::: Supplied material
Lemma cross_ends request intent incumbent value row t0 w0 q :
  (∀ n w, quiet (mr_SessionID request) (mr_OperationID request) w (env n w)) → mr_TargetModel request ≠ "" →
  t0 = mkTopic (Some incumbent) false → row_agrees row value → 0 ≤ sv_generation value < 2 ^ 64 →
  intended request intent → same_target q intent → slot_at w0 incumbent = Some value →
  triple (here (mr_SessionID request) (mr_OperationID request) w0 t0 (Some row) (Some q))
    (cross_boundary env clock fates ctxErr change request incumbent value intent)
    (change_end (mr_SessionID request) (mr_TargetModel request) t0 (Some row)).
Proof.
  destruct request as [id session hash target]. unfold intended. cbn. intros Hquiet Htarget Ht0 Ha Hgen (<- & <- & <- & Hrange) Htg Hi.
  unfold cross_boundary. cbn.
  eapply (triple_bind _ _ (λ (marked : result unit) w, ∃ oq, (if marked then op_is intent RuntimeOperationApplying oq else True) ∧
    here (ro_SessionID intent) (ro_OperationID intent) w0 t0 (Some row) oq w)).
  { apply tables_spec; [done|]. intros n tb tb' a H1 H2 E. apply mark_run in E as [Es Em].
    exists (Some row), (rt_operations tb' !! ro_OperationID intent). split_and!; [by rewrite Es | done |]. intros w Hw.
    exists (rt_operations tb' !! ro_OperationID intent). split; [|exact Hw]. destruct a as [[]|]; [|done].
    destruct (Em q eq_refl H2) as (q' & Hq' & Htg' & Hst'). exists q'. split_and!; [done | | done].
    by eapply same_target_trans; [apply same_target_sym|]. }
  intros marked. apply op_spec. intros oq Hop. destruct marked as [[]|err].
  - eapply (triple_bind _ _ (λ _ w, here (ro_SessionID intent) (ro_OperationID intent) w t0 (Some row) oq w ∧ slot_at w incumbent = Some value)).
    { apply tick_spec; [done|]. intros n w w' answer [H1 H2 H3 H6 H7] E. injection E as <- _. split; [by split | by apply H6]. }
    intros answer w w' r [Hw Hi'] E.
    exact (conclude_ends env clock fates ctxErr (with_applying intent) Hquiet Hfates Hctx Htarget Hrange incumbent value row t0 Ha Hgen
      w oq answer Hi' Hop w w' r Hw E).
  - unfold resolveMarkApplyingFailure. cbn. eapply triple_bind; [by apply gets|]. intros found w w' r [Hw _] E. refine (run_triple _ _ _ _ _ _ Hw E _).
    destruct found as [[operation|]|e]; [|by eapply fence_ends|by eapply fence_ends].
    destruct (sameModelRequest _ _) eqn:Hs; cbn [negb]; [|by eapply fence_ends]. eapply write_ends; try done.
    unfold sameModelRequest in Hs. rewrite !andb_true_iff, !bool_decide_eq_true in Hs. apply Hs.
Qed.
::::::
Task details → All that should be written out is the stretch of lines above between the one holding "(∀ n w, quiet" and the one holding "(change_end (mr_SessionID request)", inclusive, exactly as given.

Output for this exercise →
  (∀ n w, quiet (mr_SessionID request) (mr_OperationID request) w (env n w)) → mr_TargetModel request ≠ "" →
  t0 = mkTopic (Some incumbent) false → row_agrees row value → 0 ≤ sv_generation value < 2 ^ 64 →
  intended request intent → same_target q intent → slot_at w0 incumbent = Some value →
  triple (here (mr_SessionID request) (mr_OperationID request) w0 t0 (Some row) (Some q))
    (cross_boundary env clock fates ctxErr change request incumbent value intent)
    (change_end (mr_SessionID request) (mr_TargetModel request) t0 (Some row)).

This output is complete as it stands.